**Stored data entries:**

(** One execution returns, keeps the counter a [uint64] and appends at most
    one call; with a quiet node the counter counts the calls. *)
Lemma execute_step e w v st :
  CryptoLaws → settleable v → typed w → is_u64 (current (nonceQueue st)) →
  ∃ r st' new, execute slow e w v st = Ret (r, st') ∧ is_u64 (current (nonceQueue st')) ∧
    calls st' = calls st ++ new ∧ length new ≤ 1 ∧
    nonces new = nonce_range (current (nonceQueue st)) (length new) ∧
    (quiet w → current (nonceQueue st') =
       wrap_u64 (current (nonceQueue st) + Z.of_nat (length new))).
Proof.
  intros HL (intent & Hv & _) Ht Hq. pose proof (execute_eq e w v st intent HL Hv Hq) as He.
  destruct (vault_Sign _ _) as [sig0|]; [destruct (world_tip w) as [tip|]|].
  - destruct He as (rs & b & _ & _ & _ & ->). eexists _, _, [_]. split_and!; [done| |done|done|..].
    + by apply queue_after_u64.
    + simpl. by rewrite nonce_range_S.
    + intros Hw. by apply queue_after_quiet.
  - rewrite He. eexists _, _, []. rewrite app_nil_r, Z.add_0_r, wrap_u64_id by done.
    split_and!; try done. simpl. lia.
  - rewrite He. eexists _, _, []. rewrite app_nil_r, Z.add_0_r, wrap_u64_id by done.
    split_and!; try done. simpl. lia.
Qed.

Lemma consume_Ret e w v st failed st' r :
  closed failed = false → execute slow e w v st = Ret (r, st') →
  ∃ failed', consume slow e w v st failed = Ret (st', failed') ∧
    closed failed' = false ∧ cap failed' = cap failed ∧
    (cap_ok failed → cap_ok failed' ∧
      buf failed' = take (cap failed) (buf failed ++ if is_ok r then [] else [Voucher_IntentID v])).
Proof.
  intros Hc He. unfold consume. rewrite He. destruct r as [u|err].
  - exists failed. split_and!; [done..|]. intros Hcap. split; [done|].
    simpl. by rewrite app_nil_r, take_ge.
  - destruct (try_send failed (Voucher_IntentID v)) as [c| |] eqn:E.
    + pose proof (try_send_cap_ok _ _ _ E) as Hok.
      apply try_send_Sent in E as (_ & Hlt & ->). eexists. split_and!; [done..|].
      intros _. split; [done|]. simpl. rewrite take_ge; [done|].
      rewrite length_app. simpl. lia.
    + apply try_send_Full in E as [_ Hge]. eexists. split_and!; [done..|].
      intros Hcap. split; [done|]. unfold cap_ok in Hcap. simpl.
      rewrite take_app_le by lia. by rewrite take_ge.
    + apply try_send_panic in E. congruence.
Qed.

Lemma take_take_app {A} n (l k k' : list A) :
  take n (take n (l ++ k) ++ k') = take n (l ++ k ++ k').
Proof.
  rewrite (assoc_L (++)). destruct (decide (length (l ++ k) ≤ n)) as [Hle|Hgt].
  - by rewrite (take_ge (l ++ k)).
  - rewrite (take_app_le (l ++ k)) by lia. rewrite take_app_le by (rewrite length_take; lia).
    by rewrite take_take, Nat.min_id.
Qed.
Lemma w_stream_reach : stream_reachable w_unpack 0 2 [2; 4; 6] w_stream.
Proof.
  apply (run_stream_reachable 2 [2; 4; 6] [SPush; SPush; SNext false; SPush; SComplete] (new_stream 2 [2; 4; 6]));
    [constructor|vm_compute; reflexivity].
Qed.

Lemma Next_terminates_witness :
  2 ≤ 7 ∧ Next_fuel w_unpack 0 7 true (st_iter w_stream) = Next w_unpack 0 true (st_iter w_stream).
Proof. split; [lia|]. apply (Next_terminates w_unpack 0 7 true (st_iter w_stream)). lia. Defined.

Lemma iteration_ends_witness :
  ∃ evs it', drain w_unpack 0 3 true (st_iter w_stream) = (evs, it', true) ∧ events w_stream ++ evs = [2; 4; 6].
Proof.
  destruct (iteration_ends w_unpack 0 2 [2; 4; 6] w_stream true w_stream_reach) as (evs & it' & E & _);
    [vm_compute; discriminate|].
  exists evs, it'. split; [exact E|]. vm_compute in E. injection E as <- _. reflexivity.
Defined.

Lemma filters_iterate_witness :
  ∃ logs, @FilterFundsClaimed _ _ ToyBind.lib (@mkFilterer _ _ ToyBind.lib tt) tt 2 [] [] = Ok (new_stream 2 logs) ∧
    iterates (@ParseFundsClaimed _ _ ToyBind.lib (@mkFilterer _ _ ToyBind.lib tt)) newFundsClaimed 2 logs.
Proof.
  destruct (proj1 (@filters_iterate _ _ ToyBind.lib (@mkFilterer _ _ ToyBind.lib tt) tt 2 [] [] []) _ eq_refl)
    as (logs & _ & Es & Hit).
  exists logs. split; [rewrite <- Es; reflexivity|exact Hit].
Defined.

Definition w_watcher : watcher nat nat :=
  mkWatcher (mkChan 4 [7] false) Active true (WSend 2) false [2] [].

Lemma w_watcher_reach : watch_reachable w_unpack 4 w_watcher.
Proof.
  apply (watch_next w_unpack 4 (mkWatcher (mkChan 4 [7] false) Active false (WSend 2) false [2] []) WQuit);
    [|reflexivity].
  apply (watch_next w_unpack 4 (mkWatcher (mkChan 4 [2; 7] false) Active false WLoop false [] []) WTakeLog);
    [|reflexivity].
  apply (watch_next w_unpack 4 (mkWatcher (mkChan 4 [2] false) Active false WLoop false [] []) (WArrive 7));
    [|reflexivity].
  apply (watch_next w_unpack 4 (new_watcher 4) (WArrive 2)); [constructor|reflexivity].
Qed.

Lemma watch_forwards_witness :
  ∃ ev w', watch_step w_unpack ev w_watcher = Some w' ∧ w_unsubscribed w' = true.
Proof.
  destruct (watch_forwards w_unpack 4 w_watcher w_watcher_reach) as (_ & _ & _ & _ & H).
  apply H; [left; reflexivity|reflexivity].
Defined.

End witnesses.
(* ===== verification/HubProps.v ===== *)
(** * Solver hub: invariant and theorems

    The invariant of the hub under any interleaving of broadcasts,
    registrations, disconnections, pumps and shutdown, and what it gives: no
    send on a closed channel and no double close, in-order delivery to each
    solver, only valid bids forwarded, and the exact effect of a broadcast and
    of a shutdown. *)

From S2P Require Import Prelude GoStd GoChan Core Hub.

#[local] Open Scope string_scope.
#[local] Open Scope list_scope.
#[local] Open Scope nat_scope.

(** ** Invariant *)

(** The messages among the frames of a connection. *)
Fixpoint texts (fs : list frame) : list intentBroadcast :=
  match fs with
  | [] => []
  | TextMessage m :: fs => m :: texts fs
  | _ :: fs => texts fs
  end.

(** What [readPump] checks of a bid before it forwards it. *)
Definition valid_bid (b : Bid) : Prop :=
  ∃ a g, Bid_AmountOut b = Some a ∧ Bid_GasPrice b = Some g ∧ (0 < a)%Z ∧ (0 < g)%Z.

Record conn_ok (cn : conn) : Prop := {
  co_cap : cap (send cn) = sendBufSize;
  co_len : cap_ok (send cn);
  co_prefix : texts (frames cn) `prefix_of` queued cn;
  co_fifo : writing cn = true → texts (frames cn) ++ buf (send cn) = queued cn;
  co_open : writing cn = true → CloseMessage ∉ frames cn;
  co_last : ∀ fs fs', frames cn = fs ++ CloseMessage :: fs' →
    fs' = [] ∧ closed (send cn) = true ∧ writing cn = false
}.

Record hub_inv (h : hub) : Prop := {
  hi_member : ∀ c, c ∈ clients h → ∃ cn, conns h !! c = Some cn ∧ closed (send cn) = false;
  hi_gone : ∀ c cn, conns h !! c = Some cn → c ∉ clients h → closed (send cn) = true;
  hi_conn : ∀ c cn, conns h !! c = Some cn → conn_ok cn;
  hi_todo : ∀ k b c, readers h !! k = Some b → c ∈ b_todo b → c ∈ clients h;
  hi_bids : cap_ok (bidCh h) ∧ closed (bidCh h) = false ∧ Forall valid_bid (buf (bidCh h))
}.

(** ** Lemmas: one connection *)

Section conn_lemmas.

Lemma texts_app fs fs' : texts (fs ++ fs') = texts fs ++ texts fs'.
Proof. induction fs as [|[m| |] fs IH]; simpl; [done|by rewrite IH|done|done]. Qed.
(* ===== verification/Relayer.v ===== *)
(** * The relayer process (cmd/relayer/main.go)

    [main] creates the Event Bus channels and starts one goroutine per
    dispatcher, the hub, the executor and the HTTP server; each HTTP request,
    each connection and each auction adds its own.  [relayer] is the state
    they share and [relayer_step] runs one step of one of them: the steps of
    the auction engine and of the hub are those of AuctionRun.v and Hub.v, a
    request is split at its hand-off to [intentCh] so that its broadcast
    interleaves with everything else, and the dispatchers and the executor
    take one element of their channel.

    After [cancel()] a goroutine in [select { case <-ctx.Done(): ... }] may
    still take ready elements (the choice among ready cases is random) until
    it takes the [Done] case and returns; auctions and connections are not
    tied to the context.  [accepted] is a history variable. *)

From S2P Require Import Prelude GoStd GoChan Core AuctionState AuctionRun Signer NonceQueue Executor.
From S2P Require Import Hub HubProps Handler.

#[local] Open Scope string_scope.
#[local] Open Scope list_scope.
#[local] Open Scope nat_scope.

(** ** State *)

(** Buffer sizes of the Event Bus. *)
Definition intentBuf : nat := 256.
Definition bidBuf : nat := 100 * 100.
Definition txFailBuf : nat := 128.
Definition voucherBuf : nat := 256.

(** The goroutines [main] starts that return after [cancel()]. *)
Record alive := mkAlive {
  hub_Run : bool;
  intentDispatcher : bool;
  bidDispatcher : bool;
  executor_Run : bool;
  failureDrainer : bool
}.

Section relayer.
Context `{Crypto} `{EthTypes}.
Context (slow : string → string) (hexToAddress : string → Address) (hex : Address → string).

Record relayer := mkRelayer {
  intents : chan Intent;
  solvers : hub;
  auction : sys;
  exec : ExecState;
  txFailed : chan IntentID;
  cancelled : bool;
  running : alive;
  (* requests between their hand-off and their broadcast *)
  to_broadcast : list Intent;
  accepted : list Intent
}.

(** Sections 5 to 11 of [main]: the process right after its goroutines are
    started. *)
Definition new_relayer (auctionTimeout : Z) (queue : NonceQueue) : relayer :=
  mkRelayer (make intentBuf) (NewHub (make bidBuf)) (init_sys voucherBuf auctionTimeout)
    (mkExec queue []) (make txFailBuf) false (mkAlive true true true true true) [] [].
(* ===== verification/Config.v ===== *)
(** * Configuration (cmd/relayer/main.go: environment, .env file)

    [loadDotEnv] over the text of the file and the process environment,
    [mustEnv], and the configuration [main] reads.

    The parts of the standard library it uses are modelled: lines as
    [bufio.Scanner] delivers them (with its limit on the length of a line),
    [strings.TrimSpace] on UTF-8 text, [strings.SplitN], [os.Getenv],
    [os.Setenv] with its errors, [strconv.ParseUint] and [time.Duration]
    arithmetic on int64. *)

From S2P Require Import Prelude GoStd Core.

#[local] Open Scope string_scope.
#[local] Open Scope list_scope.
#[local] Open Scope nat_scope.

(** ** Standard library *)

Module Text.

Definition chr (n : nat) : string := String.String (Ascii.ascii_of_nat n) "".

Definition chr2 (a b : nat) : string := String.append (chr a) (chr b).
Definition chr3 (a b c : nat) : string := String.append (chr a) (chr2 b c).

(** The UTF-8 encodings of the runes [unicode.IsSpace] accepts: the ASCII
    ones, U+0085, U+00A0, U+1680, U+2000 to U+200A, U+2028, U+2029, U+202F,
    U+205F and U+3000. *)
Definition spaces : list string :=
  [chr 9; chr 10; chr 11; chr 12; chr 13; chr 32] ++
  [chr2 194 133; chr2 194 160; chr3 225 154 128] ++
  (chr3 226 128 <$> seq 128 11) ++
  [chr3 226 128 168; chr3 226 128 169; chr3 226 128 175; chr3 226 129 159; chr3 227 128 128].

Fixpoint rev_string (s acc : string) : string :=
  match s with
  | EmptyString => acc
  | String.String c s => rev_string s (String.String c acc)
  end.

Definition reverse (s : string) : string := rev_string s "".

(** Drop the elements of [pats] the string starts with, one after the other;
    every round drops at least one byte. *)
Fixpoint strip (fuel : nat) (pats : list string) (s : string) : string :=
  match fuel with
  | 0 => s
  | S fuel =>
      match List.find (Strings.HasPrefix s) pats with
      | Some p => strip fuel pats (Strings.drop_string (String.length p) s)
      | None => s
      end
  end.

Definition trim (pats : list string) (s : string) : string := strip (String.length s) pats s.

Definition TrimSpace (s : string) : string :=
  reverse (trim (reverse <$> spaces) (reverse (trim spaces s))).

(** The code of [=]. *)
Definition equals : Ascii.ascii := Ascii.ascii_of_nat 61.
(* ===== verification/Simulate.v ===== *)
(** * End-to-end driver (cmd/simulate/main.go)

    The driver deploys a token, locks an escrow, posts an intent to the
    relayer, answers the broadcast with a bid and checks that the escrow was
    resolved.  [must] and [fatalf] end the process: an operation is a function
    of the trace of external actions so far that yields a value or the fatal
    error, and the extended trace.

    go-ethereum's helpers are the class [EthCommon] with their documented
    behaviour as [EthCommonLaws]; transaction signing is [SignTx]; the answers
    of the node, of the relayer's HTTP server and of the WebSocket are part of
    [SimWorld], and so is the schedule of the solver goroutine, which runs
    beside the request ([contact]).  JSON is not modelled: structs with the same tags carry the
    same fields. *)

From S2P Require Import Prelude GoStd GoChan Core Signer NonceQueue Executor Bindings.
From S2P Require Import Hub HubProps Handler Config.

#[local] Open Scope string_scope.
#[local] Open Scope list_scope.
#[local] Open Scope nat_scope.

(** ** Constants *)

Definition defaultRelayerHTTP : string := "http://localhost:8080".
Definition defaultRelayerWS : string := "ws://localhost:8080".
Definition defaultRPCURL : string := "http://127.0.0.1:8545".
Definition defaultChainID : Z := 31337.
Definition defaultSettlementAddr : string := "0x5FbDB2315678afecb367f032d93F642f64180aa3".
Definition lockAmount : string := "1000000000000000000".
Definition bidAmount : string := "950000000000000000".
Definition bidGas : string := "1000000000".
Definition minAmount : string := "900000000000000000".
Definition funderKeyHex : string := "ac0974bec39a17e36ba4a6b4d238ff944bacb478cbed5efcae784d7bf4f2ff80".

Definition mockTokenBytecode : string :=
  "608060405234610106576100135f5461010a565b601f81116100b4575b507f4d6f636b546f6b656e00000000000000000000000000000000000000000000125f5560015461004c9061010a565b601f811161007f575b6008634d4f434b60e01b016001556002805460ff191660121790556040516106f990816101438239f35b60048111156100555760015f52601f60205f20910160051c5f5b8181106100a7575050610055565b5f83820155600101610099565b600981111561001c575f8080527f290decd9548b62a8d60345a988386fc84ba6bc95484008f6362f93160ef3e56391601f0160051c905b8181106100f957505061001c565b5f838201556001016100eb565b5f80fd5b90600182811c92168015610138575b602083101461012457565b634e487b7160e01b5f52602260045260245ffd5b91607f169161011956fe60806040526004361015610011575f80fd5b5f3560e01c806306fdde0314610532578063095ea7b3146104b957806318160ddd1461049c57806323b872dd14610372578063313ce5671461035257806340c10f19146102d857806370a08231146102a057806395d89b4114610182578063a9059cbb146100db5763dd62ed3e14610087575f80fd5b346100d75760403660031901126100d7576100a061062e565b6100a8610644565b6001600160a01b039182165f908152600560209081526040808320949093168252928352819020549051908152f35b5f80fd5b346100d75760403660031901126100d7576100f461062e565b60243590335f5260046020526101108260405f2054101561065a565b335f52600460205260405f20610127838254610695565b905560018060a01b031690815f52600460205260405f206101498282546106b6565b90556040519081527fddf252ad1be2c89b69c2b068fc378daa952ba7f163c4a11628f55a4df523b3ef60203392a3602060405160018152f35b346100d7575f3660031901126100d7576040515f6001548060011c90600181168015610296575b602083108114610282578285529081156102665750600114610210575b50819003601f01601f191681019067ffffffffffffffff8211818310176101fc57604082905281906101f89082610604565b0390f35b634e487b7160e01b5f52604160045260245ffd5b60015f9081529091507fb10e2d527612073b26eecdfd717e6a320cf44b4afac2b0732d9fcbe2b7fa0cf65b828210610250575060209150820101826101c6565b600181602092548385880101520191019061023b565b90506020925060ff191682840152151560051b820101826101c6565b634e487b7160e01b5f52602260045260245ffd5b91607f16916101a9565b346100d75760203660031901126100d7576001600160a01b036102c161062e565b165f526004602052602060405f2054604051908152f35b346100d75760403660031901126100d7576102f161062e565b5f7fddf252ad1be2c89b69c2b068fc378daa952ba7f163c4a11628f55a4df523b3ef602060243593610325856003546106b6565b60035560018060a01b03169384845260048252604084206103478282546106b6565b9055604051908152a3005b346100d7575f3660031901126100d757602060ff60025416604051908152f35b346100d75760603660031901126100d75761038b61062e565b610393610644565b6001600160a01b039091165f8181526005602090815260408083203384529091529020546044359290831161046b5760207fddf252ad1be2c89b69c2b068fc378daa952ba7f163c4a11628f55a4df523b3ef91835f52600482526103fd8560405f2054101561065a565b5f84815260058352604080822033835284529020805461041e908790610695565b9055835f526004825260405f20610436868254610695565b905560018060a01b031693845f526004825260405f206104578282546106b6565b9055604051908152a3602060405160018152f35b60405162461bcd60e51b8152602060048201526009602482015268616c6c6f77616e636560b81b6044820152606490fd5b346100d7575f3660031901126100d7576020600354604051908152f35b346100d75760403660031901126100d7576104d261062e565b335f8181526005602090815260408083206001600160a01b03909516808452948252918290206024359081905591519182527f8c5be1e5ebec7d5bd14f71427d1e84f3dd0314c0f7b2291e5b200ac8c7c3b92591a3602060405160018152f35b346100d7575f3660031901126100d7576040515f5f548060011c906001811680156105fa575b6020831081146102825782855290811561026657506001146105a65750819003601f01601f191681019067ffffffffffffffff8211818310176101fc57604082905281906101f89082610604565b5f8080529091507f290decd9548b62a8d60345a988386fc84ba6bc95484008f6362f93160ef3e5635b8282106105e4575060209150820101826101c6565b60018160209254838588010152019101906105cf565b91607f1691610558565b602060409281835280519182918282860152018484015e5f828201840152601f01601f1916010190565b600435906001600160a01b03821682036100d757565b602435906001600160a01b03821682036100d757565b1561066157565b60405162461bcd60e51b815260206004820152600c60248201526b1a5b9cdd59999a58da595b9d60a21b6044820152606490fd5b919082039182116106a257565b634e487b7160e01b5f52601160045260245ffd5b919082018092116106a25756fea2646970667358221220f599811ca9099746a01a51fedfeb8b97deeb76487161b1ee3d6a02b59442a97c64736f6c63430008210033".

(** ** Wire types *)

Record intentHTTPRequest := mkHTTPRequest {
  hr_ID : string;
  hr_Sender : string;
  hr_TokenIn : string;
  hr_TokenOut : string;
  hr_AmountIn : string;
  hr_MinAmountOut : string;
  hr_Deadline : Z;
  hr_Nonce : Z;
  hr_Signature : string
}.

(** A broadcast as the driver decodes it: the type, and the payload's id or
    its decode error. *)
Record wsBroadcast := mkWsBroadcast { ws_Type : string; ws_Intent : result string string }.

Record wsBidRequest := mkWsBid {
  wb_IntentID : string;
  wb_Solver : string;
  wb_AmountOut : string;
  wb_GasPrice : string
}.

(** The relayer decodes the same tags into its own types, and the driver the
    relayer's. *)
Definition as_intentRequest (r : intentHTTPRequest) : intentRequest :=
  mkIntentRequest (hr_ID r) (hr_Sender r) (hr_TokenIn r) (hr_TokenOut r) (hr_AmountIn r)
    (hr_MinAmountOut r) (hr_Deadline r) (hr_Nonce r) (hr_Signature r).

Definition as_bidRequest (b : wsBidRequest) : bidRequest :=
  mkBidRequest (wb_IntentID b) (wb_Solver b) (wb_AmountOut b) (wb_GasPrice b).

Definition as_wsBroadcast (m : intentBroadcast) : wsBroadcast :=
  mkWsBroadcast (bc_Type m) (Ok (pl_ID (bc_Intent m))).

(** ** Standard library *)

(** [x.Bytes()]: the absolute value, big-endian, without leading zeros. *)
Fixpoint abs_bytes (fuel : nat) (z : Z) : bytes :=
  match fuel with
  | 0 => []
  | S fuel => if (z =? 0)%Z then [] else abs_bytes fuel (z / 256) ++ [byte_of_Z z]
  end.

**Task to carry out:**
Your answer should hold exactly the lines from the one containing "mkIntentRequest (hr_ID r)" through the end of the entries above, and nothing else.

**Exercise solution:**
  mkIntentRequest (hr_ID r) (hr_Sender r) (hr_TokenIn r) (hr_TokenOut r) (hr_AmountIn r)
    (hr_MinAmountOut r) (hr_Deadline r) (hr_Nonce r) (hr_Signature r).

Definition as_bidRequest (b : wsBidRequest) : bidRequest :=
  mkBidRequest (wb_IntentID b) (wb_Solver b) (wb_AmountOut b) (wb_GasPrice b).

Definition as_wsBroadcast (m : intentBroadcast) : wsBroadcast :=
  mkWsBroadcast (bc_Type m) (Ok (pl_ID (bc_Intent m))).

(** ** Standard library *)

(** [x.Bytes()]: the absolute value, big-endian, without leading zeros. *)
Fixpoint abs_bytes (fuel : nat) (z : Z) : bytes :=
  match fuel with
  | 0 => []
  | S fuel => if (z =? 0)%Z then [] else abs_bytes fuel (z / 256) ++ [byte_of_Z z]
  end.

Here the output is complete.